Count the lines below with the string "right" in them. Only the number should be given.
• • •
Lemma only_tmp_apart tmp fs fs' k :
  only_tmp tmp fs fs' → apart tmp k → fs' !! k = fs !! k.
Proof. intros Ho [??]. destruct (Ho k) as [?|[?|(? & _)]]; done. Qed.

Lemma only_tmp_MkdirAll tmp rest fs :
  only_tmp tmp fs (os_MkdirAll (tmp ++ rest) fs).2.
Proof.
  intros k. destruct (MkdirAll_lookup (tmp ++ rest) fs k) as [?|(? & ? & Hk)]; [by left|].
  destruct (prefix_comparable k tmp (tmp ++ rest)) as [?|?];
    [done|by apply prefix_app_r|by right; right|by right; left].
Qed.

Lemma only_tmp_insert tmp rest n fs :
  only_tmp tmp fs (<[tmp ++ rest := n]> fs).
Proof.
  intros k. destruct (decide (k = tmp ++ rest)) as [->|Hk].
  - right; left. by apply prefix_app_r.
  - left. by rewrite lookup_insert_ne.
Qed.

Lemma only_tmp_Create tmp rest fs :
  only_tmp tmp fs (os_Create (tmp ++ rest) fs).2.
Proof.
  intros k. destruct (decide (k = tmp ++ rest)) as [->|Hk].
  - right; left. by apply prefix_app_r.
  - left. by apply Create_lookup.
Qed.

Lemma only_tmp_writeMeta tmp rest meta fs :
  only_tmp tmp fs (writeMeta (tmp ++ rest) meta fs).2.
Proof.
  unfold writeMeta. rewrite <-app_assoc.
  pose proof (only_tmp_Create tmp (rest ++ [metaFileName]) fs) as Hc.
  destruct (os_Create _ fs) as [[e|] fs1]; [done|]. cbn [snd] in *.
  eapply only_tmp_trans; [done|]. apply only_tmp_insert.
Qed.

Lemma only_tmp_sqlite tmp rest old oldMeta fs :
  only_tmp tmp fs (Upgrade_sqlite old (tmp ++ rest) oldMeta fs).2.
Proof.
  unfold Upgrade_sqlite. rewrite <-app_assoc.
  pose proof (only_tmp_Create tmp (rest ++ [baseSqliteFile]) fs) as Hc.
  destruct (os_Create _ fs) as [[e|] fs1]; [done|]. cbn [snd] in *.
  destruct (os_Open _ fs1) as [e|[state|]]; [done| |done].
  destruct (gzip_NewReader _) as [e|out rerr]; [done|].
  assert (only_tmp tmp fs (<[tmp ++ rest ++ [baseSqliteFile] := File out]> fs1)).
  { eapply only_tmp_trans; [done|]. apply only_tmp_insert. }
  destruct rerr; [done|]. by destruct (negb _).
Qed.

(** The construction writes at and below the snapshot directory of the
    selected record and into the first generation: when that snapshot
    directory lies in the temporary root, so does all it changes. *)
Lemma only_tmp_build old new fs :
  (∀ fs1 m, os_MkdirAll (tmpName new) fs = (None, fs1) →
     getNewest7Snapshot old fs1 = inr (Some m) →
     tmpName new `prefix_of` newSnapshotPath new m) →
  only_tmp (tmpName new) fs (Upgrade_build old new fs).2.
Proof.
  intros Hin. unfold Upgrade_build.
  pose proof (only_tmp_MkdirAll (tmpName new) [] fs) as Hm. rewrite app_nil_r in Hm.
  destruct (os_MkdirAll (tmpName new) fs) as [[e|] fs1] eqn:Hmk; [done|].
  cbn [snd] in Hm.
  destruct (getNewest7Snapshot old fs1) as [e|[oldMeta|]] eqn:Hsel; [done| |done].
  destruct (Hin fs1 oldMeta eq_refl Hsel) as [rest Hrest].
  unfold newSnapshotPath in Hrest. rewrite Hrest.
  pose proof (only_tmp_MkdirAll (tmpName new) rest fs1) as Hm2.
  destruct (os_MkdirAll _ fs1) as [[e|] fs2]; cbn [snd] in Hm2.
  { by eapply only_tmp_trans. }
  pose proof (only_tmp_writeMeta (tmpName new) rest (mkMeta oldMeta true) fs2) as Hw.
  destruct (writeMeta _ _ fs2) as [[e|] fs3]; cbn [snd] in Hw.
  { eapply only_tmp_trans; [done|]. by eapply only_tmp_trans. }
  pose proof (only_tmp_sqlite (tmpName new) [generationsDir; firstGeneration]
                old oldMeta fs3) as Hs.
  eapply only_tmp_trans; [done|]. eapply only_tmp_trans; [done|].
  by eapply only_tmp_trans.
Qed.

Lemma cleanup_lookup new fs k :
  Upgrade_cleanup new fs !! k = fs !! k
  ∨ (tmpName new `prefix_of` k ∧ Upgrade_cleanup new fs !! k = None).
Proof.
  unfold Upgrade_cleanup. destruct (dirExists _ fs); [|by left].
  rewrite lookup_RemoveAll. case_decide; [by right|by left].
Qed.

Lemma only_tmp_cleanup new fs : only_tmp (tmpName new) fs (Upgrade_cleanup new fs).
Proof. intros k. destruct (cleanup_lookup new fs k) as [?|[? _]]; [by left|by right; left]. Qed.

Lemma cleanup_subseteq new fs : Upgrade_cleanup new fs ⊆ fs.
Proof.
  unfold Upgrade_cleanup. destruct (dirExists _ fs); [|done]. apply RemoveAll_subseteq.
Qed.

Lemma cleanup_no_tmp new fs : dirExists (tmpName new) (Upgrade_cleanup new fs) = false.
Proof.
  unfold Upgrade_cleanup. destruct (dirExists (tmpName new) fs) eqn:Hd; [|done].
  unfold dirExists. by rewrite lookup_RemoveAll_below.
Qed.

Lemma cleanup_idemp new fs :
  Upgrade_cleanup new (Upgrade_cleanup new fs) = Upgrade_cleanup new fs.
Proof. unfold Upgrade_cleanup at 1. by rewrite cleanup_no_tmp. Qed.


(** *** The commit *)

Lemma Rename_error p q fs e fs' : os_Rename p q fs = (Some e, fs') → fs' = fs.
Proof.
  unfold os_Rename. destruct (fs !! p); [|by intros [= <-]].
  case_decide; [|by intros [= <-]]. case_decide; [|by intros [= <-]].
  destruct (fs !! parent q) as [[?|]|]; [by intros [= <-]|done|by intros [= <-]].
Qed.

Lemma Rename_ok p q fs fs' :
  os_Rename p q fs = (None, fs') →
  apart p q ∧ ∀ s, fs' !! (q ++ s) = fs !! (p ++ s).
Proof.
  unfold os_Rename. destruct (fs !! p); [|done].
  case_decide as Hapart; [|done]. case_decide; [|done].
  destruct (fs !! parent q) as [[?|]|]; [done| |done]. intros [= <-].
  split; [done|]. intros s.
  replace (q ++ s) with (rekey p q (p ++ s)); [apply lookup_kmap, _|].
  unfold rekey. rewrite decide_True by done.
  rewrite decide_True by (by apply prefix_app_r). by rewrite drop_app_length.
Qed.

Lemma commit_error old new fs e fs' :
  Upgrade_commit old new fs = (Some e, fs') → fs' = fs.
Proof.
  unfold Upgrade_commit.
  destruct (os_Rename _ _ fs) as [[e'|] fs1] eqn:Hr; [|done].
  intros [= <- <-]. by eapply Rename_error.
Qed.

Lemma commit_ok old new fs fs' :
  Upgrade_commit old new fs = (None, fs') →
  ∀ s, ¬ old `prefix_of` new ++ s → fs' !! (new ++ s) = fs !! (tmpName new ++ s).
Proof.
  unfold Upgrade_commit.
  destruct (os_Rename _ _ fs) as [[e'|] fs1] eqn:Hr; [done|].
  intros [= <-] s Hs. apply Rename_ok in Hr as [_ Hr].
  by rewrite lookup_RemoveAll_other, Hr.
Qed.

(** *** Upgrade *)

Lemma Upgrade_cleanup_first old new fs :
  Upgrade old new fs = Upgrade old new (Upgrade_cleanup new fs).
Proof. unfold Upgrade. by rewrite cleanup_idemp. Qed.

(** The tree below [old] after the cleanup, when the temporary root is
    elsewhere. *)
Lemma cleanup_below_old old new fs k :
  apart old (tmpName new) → old `prefix_of` k →
  Upgrade_cleanup new fs !! k = fs !! k.
Proof.
  intros Hold Hk. eapply only_tmp_apart; [apply only_tmp_cleanup|].
  by eapply apart_below; [apply apart_sym|].
Qed.

(** The selection sees [old] as it was before the call. *)
Lemma build_selection old new fs fs1 :
  apart old (tmpName new) → is_Some (fs !! old) →
  os_MkdirAll (tmpName new) (Upgrade_cleanup new fs) = (None, fs1) →
  getNewest7Snapshot old fs1 = getNewest7Snapshot old fs.
Proof.
  intros Hold Hsome Hm. apply getNewest7Snapshot_agree; [done|]. intros k Hk.
  eapply only_tmp_apart; [|by eapply apart_below; [apply apart_sym|]].
  eapply only_tmp_trans; [apply only_tmp_cleanup|].
  pose proof (only_tmp_MkdirAll (tmpName new) [] (Upgrade_cleanup new fs)) as Ho.
  by rewrite app_nil_r, Hm in Ho.
Qed.

(** What the construction changes after the cleanup, when the snapshot
    directory of the record that the selection returns for the tree as it
    was lies in the temporary root. *)
Lemma only_tmp_build_after_cleanup old new fs :
  apart old (tmpName new) → is_Some (fs !! old) →
  (∀ m, getNewest7Snapshot old fs = inr (Some m) →
     tmpName new `prefix_of` newSnapshotPath new m) →
  only_tmp (tmpName new) fs (Upgrade_build old new (Upgrade_cleanup new fs)).2.
Proof.
  intros Hold Hsome Hin.
  eapply only_tmp_trans; [apply only_tmp_cleanup|].
  apply only_tmp_build. intros fs1 m Hmk Hsel. apply Hin.
  by rewrite <-(build_selection old new fs fs1).
Qed.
• • •
_RESPONSE AREA_
5